Exercise input Start Marker

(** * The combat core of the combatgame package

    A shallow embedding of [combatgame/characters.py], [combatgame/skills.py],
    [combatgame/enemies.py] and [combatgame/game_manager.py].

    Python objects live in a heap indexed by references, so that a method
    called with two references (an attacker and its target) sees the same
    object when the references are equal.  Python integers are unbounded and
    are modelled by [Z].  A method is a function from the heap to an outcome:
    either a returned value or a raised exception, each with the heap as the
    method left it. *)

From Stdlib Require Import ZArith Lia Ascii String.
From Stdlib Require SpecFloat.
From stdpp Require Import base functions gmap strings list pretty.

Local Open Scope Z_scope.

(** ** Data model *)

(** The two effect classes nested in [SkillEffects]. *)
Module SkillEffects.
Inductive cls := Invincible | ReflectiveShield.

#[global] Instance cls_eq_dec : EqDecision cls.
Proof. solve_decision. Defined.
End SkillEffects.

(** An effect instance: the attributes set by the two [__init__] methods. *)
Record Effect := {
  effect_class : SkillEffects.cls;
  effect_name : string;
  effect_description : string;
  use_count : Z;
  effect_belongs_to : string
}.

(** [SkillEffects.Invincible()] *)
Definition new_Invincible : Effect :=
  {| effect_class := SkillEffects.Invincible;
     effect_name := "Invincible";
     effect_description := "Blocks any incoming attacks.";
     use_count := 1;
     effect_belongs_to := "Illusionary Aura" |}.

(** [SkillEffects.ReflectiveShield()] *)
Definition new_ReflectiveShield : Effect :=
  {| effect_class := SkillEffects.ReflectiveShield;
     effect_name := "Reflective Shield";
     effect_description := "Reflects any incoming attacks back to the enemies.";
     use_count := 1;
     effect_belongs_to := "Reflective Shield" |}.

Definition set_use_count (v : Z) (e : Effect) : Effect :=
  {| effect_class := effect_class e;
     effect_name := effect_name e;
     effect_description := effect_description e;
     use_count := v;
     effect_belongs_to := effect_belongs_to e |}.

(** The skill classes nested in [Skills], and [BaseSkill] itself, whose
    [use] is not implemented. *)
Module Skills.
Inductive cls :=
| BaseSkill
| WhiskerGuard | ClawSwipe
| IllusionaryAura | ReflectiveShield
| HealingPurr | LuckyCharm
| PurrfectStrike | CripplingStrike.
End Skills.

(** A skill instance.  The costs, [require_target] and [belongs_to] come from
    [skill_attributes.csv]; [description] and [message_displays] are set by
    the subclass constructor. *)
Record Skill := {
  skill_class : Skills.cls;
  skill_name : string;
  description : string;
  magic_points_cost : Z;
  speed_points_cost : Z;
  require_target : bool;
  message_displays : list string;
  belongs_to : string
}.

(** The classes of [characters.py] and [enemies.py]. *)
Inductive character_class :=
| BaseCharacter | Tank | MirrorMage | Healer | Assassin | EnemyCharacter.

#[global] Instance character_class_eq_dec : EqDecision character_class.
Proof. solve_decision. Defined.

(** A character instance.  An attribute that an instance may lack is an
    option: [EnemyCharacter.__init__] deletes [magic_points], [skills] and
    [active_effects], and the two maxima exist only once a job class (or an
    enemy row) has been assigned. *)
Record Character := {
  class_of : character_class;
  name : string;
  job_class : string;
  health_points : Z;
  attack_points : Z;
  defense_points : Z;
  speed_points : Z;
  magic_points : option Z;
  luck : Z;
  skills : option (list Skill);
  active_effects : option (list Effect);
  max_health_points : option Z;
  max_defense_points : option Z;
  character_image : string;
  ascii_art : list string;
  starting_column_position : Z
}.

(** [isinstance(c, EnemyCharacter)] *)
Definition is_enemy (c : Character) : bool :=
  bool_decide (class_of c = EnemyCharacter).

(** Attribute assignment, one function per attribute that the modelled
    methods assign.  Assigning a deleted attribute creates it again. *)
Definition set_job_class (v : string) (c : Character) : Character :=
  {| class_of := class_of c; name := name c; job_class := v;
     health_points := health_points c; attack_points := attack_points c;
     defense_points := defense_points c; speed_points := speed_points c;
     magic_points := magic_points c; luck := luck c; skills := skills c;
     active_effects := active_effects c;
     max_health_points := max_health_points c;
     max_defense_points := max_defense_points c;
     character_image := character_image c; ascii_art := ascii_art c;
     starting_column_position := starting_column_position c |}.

Exercise input End Marker
Exercise input Start Marker

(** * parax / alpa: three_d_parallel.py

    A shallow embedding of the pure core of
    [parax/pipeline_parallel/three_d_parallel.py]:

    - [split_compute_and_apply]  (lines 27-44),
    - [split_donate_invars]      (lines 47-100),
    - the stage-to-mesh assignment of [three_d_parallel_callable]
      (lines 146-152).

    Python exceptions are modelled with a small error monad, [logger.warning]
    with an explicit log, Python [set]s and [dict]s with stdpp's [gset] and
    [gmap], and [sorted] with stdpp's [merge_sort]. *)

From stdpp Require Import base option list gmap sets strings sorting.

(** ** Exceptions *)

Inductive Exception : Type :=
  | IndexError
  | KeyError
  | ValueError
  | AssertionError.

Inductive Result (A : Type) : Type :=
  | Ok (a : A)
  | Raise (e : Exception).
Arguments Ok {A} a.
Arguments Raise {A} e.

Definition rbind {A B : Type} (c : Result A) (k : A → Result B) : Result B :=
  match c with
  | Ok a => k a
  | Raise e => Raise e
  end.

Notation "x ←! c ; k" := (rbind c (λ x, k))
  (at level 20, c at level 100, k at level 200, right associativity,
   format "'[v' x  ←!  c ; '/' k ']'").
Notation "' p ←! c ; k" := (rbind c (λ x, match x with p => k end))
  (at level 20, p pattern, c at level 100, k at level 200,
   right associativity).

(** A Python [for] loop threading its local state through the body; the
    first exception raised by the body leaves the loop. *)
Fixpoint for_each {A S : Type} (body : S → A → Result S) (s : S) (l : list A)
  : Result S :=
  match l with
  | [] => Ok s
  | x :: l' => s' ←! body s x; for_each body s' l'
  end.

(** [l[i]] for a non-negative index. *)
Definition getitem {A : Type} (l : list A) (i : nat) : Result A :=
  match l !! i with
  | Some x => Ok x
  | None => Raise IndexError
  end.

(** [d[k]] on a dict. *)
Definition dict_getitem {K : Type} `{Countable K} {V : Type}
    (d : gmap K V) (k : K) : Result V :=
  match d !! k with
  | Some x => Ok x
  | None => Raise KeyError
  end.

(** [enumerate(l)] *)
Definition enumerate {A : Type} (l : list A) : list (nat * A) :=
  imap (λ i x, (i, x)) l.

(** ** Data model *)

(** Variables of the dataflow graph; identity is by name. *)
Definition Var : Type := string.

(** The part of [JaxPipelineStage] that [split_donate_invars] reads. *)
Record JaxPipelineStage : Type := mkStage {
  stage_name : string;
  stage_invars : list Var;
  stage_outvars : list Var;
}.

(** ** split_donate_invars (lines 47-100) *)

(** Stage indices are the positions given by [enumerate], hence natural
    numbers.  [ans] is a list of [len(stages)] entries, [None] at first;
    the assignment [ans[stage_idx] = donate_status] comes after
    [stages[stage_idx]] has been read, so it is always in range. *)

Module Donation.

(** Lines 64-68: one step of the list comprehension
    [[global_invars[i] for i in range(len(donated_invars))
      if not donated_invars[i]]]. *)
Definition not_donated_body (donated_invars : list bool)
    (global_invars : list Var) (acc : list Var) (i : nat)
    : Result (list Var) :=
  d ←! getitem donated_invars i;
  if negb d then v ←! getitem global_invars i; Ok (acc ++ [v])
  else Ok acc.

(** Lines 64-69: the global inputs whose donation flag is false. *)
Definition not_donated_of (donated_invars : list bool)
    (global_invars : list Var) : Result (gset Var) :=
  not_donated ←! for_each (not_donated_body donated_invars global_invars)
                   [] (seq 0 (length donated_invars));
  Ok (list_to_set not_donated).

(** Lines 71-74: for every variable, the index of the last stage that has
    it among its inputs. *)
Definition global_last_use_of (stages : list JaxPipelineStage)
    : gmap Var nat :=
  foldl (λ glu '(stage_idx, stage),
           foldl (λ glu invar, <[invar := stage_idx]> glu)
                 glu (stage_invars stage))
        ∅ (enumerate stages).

Exercise input End Marker
Exercise input Start Marker

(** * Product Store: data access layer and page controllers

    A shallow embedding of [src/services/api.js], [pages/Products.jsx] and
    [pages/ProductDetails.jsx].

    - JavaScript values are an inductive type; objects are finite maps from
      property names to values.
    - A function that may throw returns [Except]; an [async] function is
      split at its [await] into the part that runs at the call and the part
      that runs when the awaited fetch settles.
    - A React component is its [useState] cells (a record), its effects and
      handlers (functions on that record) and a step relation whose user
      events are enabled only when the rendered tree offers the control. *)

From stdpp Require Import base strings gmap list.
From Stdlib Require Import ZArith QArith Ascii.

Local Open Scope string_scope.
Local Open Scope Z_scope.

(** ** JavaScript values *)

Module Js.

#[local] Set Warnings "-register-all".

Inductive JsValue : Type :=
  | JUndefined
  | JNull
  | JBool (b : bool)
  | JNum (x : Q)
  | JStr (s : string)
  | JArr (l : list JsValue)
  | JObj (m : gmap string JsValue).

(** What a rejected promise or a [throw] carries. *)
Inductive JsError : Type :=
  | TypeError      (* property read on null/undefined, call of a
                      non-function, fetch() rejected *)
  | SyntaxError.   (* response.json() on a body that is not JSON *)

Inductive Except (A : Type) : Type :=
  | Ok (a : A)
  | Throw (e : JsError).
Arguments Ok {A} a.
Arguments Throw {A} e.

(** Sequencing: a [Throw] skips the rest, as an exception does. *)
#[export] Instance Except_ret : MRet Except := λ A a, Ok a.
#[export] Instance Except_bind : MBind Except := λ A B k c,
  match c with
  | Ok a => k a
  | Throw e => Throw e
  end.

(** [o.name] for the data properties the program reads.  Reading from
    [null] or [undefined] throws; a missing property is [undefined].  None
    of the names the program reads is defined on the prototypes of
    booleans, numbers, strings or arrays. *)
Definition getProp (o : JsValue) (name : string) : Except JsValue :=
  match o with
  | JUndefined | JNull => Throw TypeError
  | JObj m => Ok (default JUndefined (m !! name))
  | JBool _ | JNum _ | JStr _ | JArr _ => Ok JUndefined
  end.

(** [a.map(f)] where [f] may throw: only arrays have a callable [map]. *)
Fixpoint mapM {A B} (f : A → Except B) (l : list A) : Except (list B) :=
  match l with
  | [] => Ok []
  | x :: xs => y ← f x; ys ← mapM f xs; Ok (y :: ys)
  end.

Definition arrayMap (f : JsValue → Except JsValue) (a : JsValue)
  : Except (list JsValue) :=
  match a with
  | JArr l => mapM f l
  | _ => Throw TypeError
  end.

Exercise input End Marker

Look through the listing and extract every line with "characters" in it.

    A shallow embedding of [combatgame/characters.py], [combatgame/skills.py],
(** The classes of [characters.py] and [enemies.py]. *)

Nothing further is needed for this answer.